PROBLEM DETAILS ->
Look below for the line with "let gs := collectMappings tree in", and from there restate every line word for word until the entries end.

━━━ MATERIAL FOR THE TASK ━━━

(** [merge], for a mapping that was merged with nothing yet. *)
Definition merge (tree : Node) (key : Z) (m : Mapping) : option Node :=
  match find tree key with
  | Some ms => Some (set_mappings tree key ([m] :: ms))
  | None =>
      match findAnyComplement tree key with
      | Some (k, ms) =>
          match ms with
          | [] => None
          | cmp :: ms =>
              let tree := set_mappings tree k ms in
              let tree := match ms with [] => remove tree k | _ => tree end in
              insert tree (Z.lor key k) (m :: cmp)
          end
      | None => insert tree key [m]
      end
  end.

(** [collectMappings], without the log; [stat_num_physical_mappings] is counted by the
    caller. *)
Fixpoint collectMappings (n : Node) : list Group :=
  match n with
  | Null => []
  | Leaf _ ms => ms
  | Inner _ _ c0 c1 c2 c3 =>
      collectMappings c0 ++ collectMappings c1 ++ collectMappings c2 ++ collectMappings c3
  end.

End Keys.

(** ** Shrinking and flattening *)

Definition move_mapping (lb size : Z) (m : Mapping) : Mapping :=
  MkMapping (m_lb m - lb) (m_ub m - lb) (m_base m + lb) size (m_i m) (m_prot m) (m_preload m)
    (m_offset m).

Definition shrinkMapping (g : Group) (granularity : Z) : option Group :=
  m0 ← head g;
  if m_size m0 =? granularity then Some g
  else
    let lb := foldl (λ x m, Z.min x (m_lb m)) INTPTR_MAX g in
    let ub := foldl (λ x m, Z.max x (m_ub m)) INTPTR_MIN g in
    let lb := lb - u64 lb mod granularity in
    let ub := if u64 ub mod granularity =? 0 then ub
              else let ub := ub + granularity in ub - u64 ub mod granularity in
    let size := ub - lb in
    if m_size m0 <=? u64 size then Some g else Some (move_mapping lb size <$> g).

Fixpoint shrink_all (gs : list Group) (granularity : Z) : option (list Group) :=
  match gs with
  | [] => Some []
  | g :: gs => g ← shrinkMapping g granularity; gs ← shrink_all gs granularity; Some (g :: gs)
  end.

Section Optimize.
Context `{K : Key}.

Fixpoint merge_all (SIZE : Z) (ms : list Mapping) (tree : Node) : option Node :=
  match ms with
  | [] => Some tree
  | m :: ms =>
      key ← calculateKey SIZE m;
      tree ← merge tree key m;
      merge_all SIZE ms tree
  end.

(** [optimizeMappings], with [stat_num_physical_mappings]. *)
Definition optimizeMappings (SIZE granularity : Z) (ms : list Mapping) (stat : Z) :
    option (list Group * Z) :=
  tree ← merge_all SIZE ms Null;
  let gs := collectMappings tree in
  let stat := u64 (stat + Z.of_nat (List.length gs)) in
  gs ← shrink_all gs granularity;
  Some (gs, stat).

End Optimize.

(** [a->bytes] is in [flat] if the allocation has a trampoline. *)
Section Flatten.
Context (flat : gmap ptr bytes).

━━━

RESPONSE TO THIS TASK ->
  let gs := collectMappings tree in
  let stat := u64 (stat + Z.of_nat (List.length gs)) in
  gs ← shrink_all gs granularity;
  Some (gs, stat).

End Optimize.

(** [a->bytes] is in [flat] if the allocation has a trampoline. *)
Section Flatten.
Context (flat : gmap ptr bytes).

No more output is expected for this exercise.